Jesus and I had a good chat about the central message of the mission, and I think we’re just about there. It’s the usual ‘poorest and most disadvantaged will be first’, and the need to be free from sin, with a kind of pre-approved preferential status given to people who can be identified as Jesus’ followers when God arrives to begin the new age. I quite like it.
Our chat was disturbed by raised voices outside, but it wasn’t those coarse fishermen as I would have expected. It was the educated Judas having a go at the wealthy Matthew.
“It’s all very well giving all your money to the poor in principle,” he yelled, his face redder than my recovering sunburn, his pointing finger longing to poke Matthew in the chest, “but I’m trying to manage a budget for thirteen men here.”
I corrected my former impression that Matthew was wealthy and waited for more.
“Why do you think we allowed a filthy tax collector to join us? It was your money we wanted, not your renouncement of your former despicable behaviour.”
Jesus pushed past me through the doorway and placed himself between the men, facing Judas.
“Apologise now,” he said, “and just hope that Matthew will show you the same forgiveness that he showed his servant, forgiveness that impressed even me.”
Judas mumbled something and Matthew, clearly a good man despite his despicable past career, accepted it.
“Anyway, we can rely on our other followers to share what they have with us, and above all we have the support of my good wife,” said Jesus, who hadn’t noticed Mary in the doorway behind him.
“Um, I was going to have a private word about that,” said Mary, stepping into the light like an actor about to make an important speech, “but seeing as you’ve brought the matter up, I’ll mention it now. It’s good that Judas and Tom are around, as they need to know for organising everyone.”
She paused, checking that she had our undivided attention. She had, and I noticed other disciples converging on the courtyard.
“I’m quite happy to feed you all and let you sleep here from time to time, but I can’t afford to let you use my small farm as your permanent base. It’s too disruptive, and it costs more than you might think. I also have a boundary dispute with my neighbour Matthias, and having you lot here all the time will not only antagonise him, it will distract me and use up funds I need to use to fight my case. I’m sorry. I do know some other independent women who might be willing to help support your very important cause, but you need to start doing more to help yourselves.”
“It’s all right,” I said, after the silence had outstayed its welcome. “We’ll sort something out. It’s not the end of the world.”

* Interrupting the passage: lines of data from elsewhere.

(** * Soya: the request-handling core and the data-component wrapper

  A shallow embedding of [Application] (the server-side dispatcher:
  middleware chain, routing, store hydration and render sequencing, error
  boundary) and of [connect.js] (the wrapper component that subscribes a
  React component to the store), with the properties the specification
  states about them. *)

From Stdlib Require Import ZArith NArith List String Ascii Lia Bool DecimalString.
From stdpp Require Import base option list gmap strings.

Local Open Scope string_scope.
Local Open Scope list_scope.

(** ** JavaScript values, errors and the outcome of a call *)

Module Js.

(** An [Error] instance: [name] tells [Error] from [TypeError]. *)
Record ErrorObj := { err_name : string; err_message : string }.

(** The values user code can hand to the framework ([@param {any}]).
    [VNumber n] is a number with an integer value.
    [VObject conv] is an object that is not an [Error]; [conv] is what
    converting it to a string yields, [None] when the conversion itself
    throws (an object without a usable [toString], as
    [Object.create(null)]). *)
Inductive Value :=
| VUndefined
| VNull
| VBool (b : bool)
| VNumber (n : Z)
| VString (s : string)
| VSymbol (description : string)
| VError (e : ErrorObj)
| VObject (conv : option string).

(** A call either returns or throws a value. *)
Inductive Result (A : Type) :=
| Ok (a : A)
| Throw (v : Value).
Arguments Ok {A} a.
Arguments Throw {A} v.

Definition new_Error (message : string) : Value :=
  VError {| err_name := "Error"; err_message := message |}.

Definition new_TypeError (message : string) : Value :=
  VError {| err_name := "TypeError"; err_message := message |}.

(** [v instanceof Error] *)
Definition instanceof_Error (v : Value) : bool :=
  match v with VError _ => true | _ => false end.

(** [typeof v == 'string'] *)
Definition typeof_string (v : Value) : bool :=
  match v with VString _ => true | _ => false end.

Definition string_of_Z (n : Z) : string := NilZero.string_of_int (Z.to_int n).

(** The string conversion [+] applies to its right operand when the left
    one is a string.  Symbols and objects that cannot be converted to a
    primitive make it throw a [TypeError]. *)
Definition ToString (v : Value) : Result string :=
  match v with
  | VUndefined => Ok "undefined"
  | VNull => Ok "null"
  | VBool true => Ok "true"
  | VBool false => Ok "false"
  | VNumber n => Ok (string_of_Z n)
  | VString s => Ok s
  | VSymbol _ => Throw (new_TypeError "Cannot convert a Symbol value to a string")
  | VError e =>
      Ok (if bool_decide (err_message e = "") then err_name e
          else if bool_decide (err_name e = "") then err_message e
          else err_name e +:+ ": " +:+ err_message e)
  | VObject (Some s) => Ok s
  | VObject None => Throw (new_TypeError "Cannot convert object to primitive value")
  end.

(** ['literal' + v] *)
Definition concat (prefix : string) (v : Value) : Result string :=
  match ToString v with
  | Ok s => Ok (prefix +:+ s)
  | Throw e => Throw e
  end.

(** *** Plain objects

    A plain object ([{}]) is given by its own properties; everything else
    it has comes from [Object.prototype]. *)

(** The names a plain object inherits from [Object.prototype].  Reading
    one of them from an object that has no own property of that name gives
    the inherited member: a function, for [__proto__] the prototype itself,
    never [undefined]. *)
Definition Object_prototype_names : list string :=
  ["constructor"; "__defineGetter__"; "__defineSetter__"; "hasOwnProperty";
   "__lookupGetter__"; "__lookupSetter__"; "isPrototypeOf"; "propertyIsEnumerable";
   "toString"; "valueOf"; "__proto__"; "toLocaleString"].

(** [obj[key] = value] for a [value] that is an object or a function.  The
    key [__proto__] names the accessor of [Object.prototype]: the
    assignment replaces the prototype of [obj] and creates no own
    property. *)
Definition set_property {A : Type} (key : string) (value : A) (obj : gmap string A)
    : gmap string A :=
  if bool_decide (key = "__proto__") then obj else <[key := value]> obj.

(** [haystack.includes(needle)] *)
Definition includes (needle haystack : string) : Prop :=
  exists before after, haystack = before +:+ needle +:+ after.

End Js.

Export Js.

(** ** connect.js: the wrapper component around a data component *)

Module Connect.

(** Queries, hydration options and query results are opaque to the
    wrapper: it only passes them on. *)
Definition Query := string.
Definition Hydration := string.
Definition Piece := string.

(** *** The store the wrapper talks to *)

(** One listener held by the store.  The callback the wrapper hands over
    is [(newState) => this.setState({[stateName]: newState})]; it is
    represented by the [stateName] it closes over ([sub_slot]) and the
    wrapper it belongs to ([sub_consumer]). *)
Record Subscription := {
  sub_handle : nat;
  sub_consumer : nat;
  sub_segment : string;
  sub_query : Query;
  sub_slot : string;
  sub_hydration : Hydration
}.

(** A segment class: [id()] and the definition behind it. *)
Record SegmentClass := { seg_id : string; seg_def : nat }.

(** Modelled from the spec: ReduxStore is not part of the sources at hand.
    Section 4.1 gives its operations: [register] is idempotent and fails
    when a different definition already sits under the identifier;
    [subscribe] requires a registered segment and returns the current
    query result together with an unsubscribe function;
    [unsubscribe(consumer)] removes every subscription the consumer owns
    and is a no-op when there is none. *)
Record ReduxStore := {
  segments : gmap string nat;
  queryResult : string -> Query -> Piece;
  subscriptions : list Subscription;
  next_handle : nat
}.

(** What [store.subscribe] returns: [unsubscribe] is represented by the
    handle of the subscription it removes. *)
Record StoreRef := { ref_unsubscribe : nat; ref_getState : Piece }.

(** Modelled from the spec: [ReduxStore.register] (section 4.1). *)
Definition store_register (sc : SegmentClass) (st : ReduxStore) : Result ReduxStore :=
  match segments st !! seg_id sc with
  | Some d =>
      if decide (d = seg_def sc) then Ok st
      else Throw (new_Error ("Segment id clash: " +:+ seg_id sc))
  | None =>
      Ok {| segments := <[seg_id sc := seg_def sc]> (segments st);
            queryResult := queryResult st;
            subscriptions := subscriptions st;
            next_handle := next_handle st |}
  end.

Who said what after that is a bit difficult to recall, but my carelessly-chosen words started everyone arguing about everything, or at least about important things such as money, food and the end of the world. We agreed to leave on Sunday morning, after the Sabbath, and start sleeping in tents or at the houses of followers and supporters. Mary said we could stay now and again, but preferably not all of us at once, and she would have a word with her friends as soon as she could. The disciples as a group agreed that Mary had been extremely generous and tolerant, and thanked her profusely. Jesus had a whispered argument with Mary during which they both kept looking in my direction for some reason.
I said I would make dealing with Matthias a priority. Jesus said Mary should not only give the man the land but offer him twice as much as he asked for. I agreed with Mary that as a major supporter, she needed to maintain what little wealth she had and shouldn’t have to adhere to the same strict rules as disciples and followers. Then we had a heated discussion about whether supporters would qualify for automatic saving alongside followers when the end of the age arrived. We eventually agreed that we would identify the main supporters to God or his representative so that they could be given the same privileges as followers, and that these supporters should be called associate followers to avoid confusion. And so it went on. I’ve ended up writing far more than I intended to, but fortunately the sun is about to set, so I will have to stop anyway.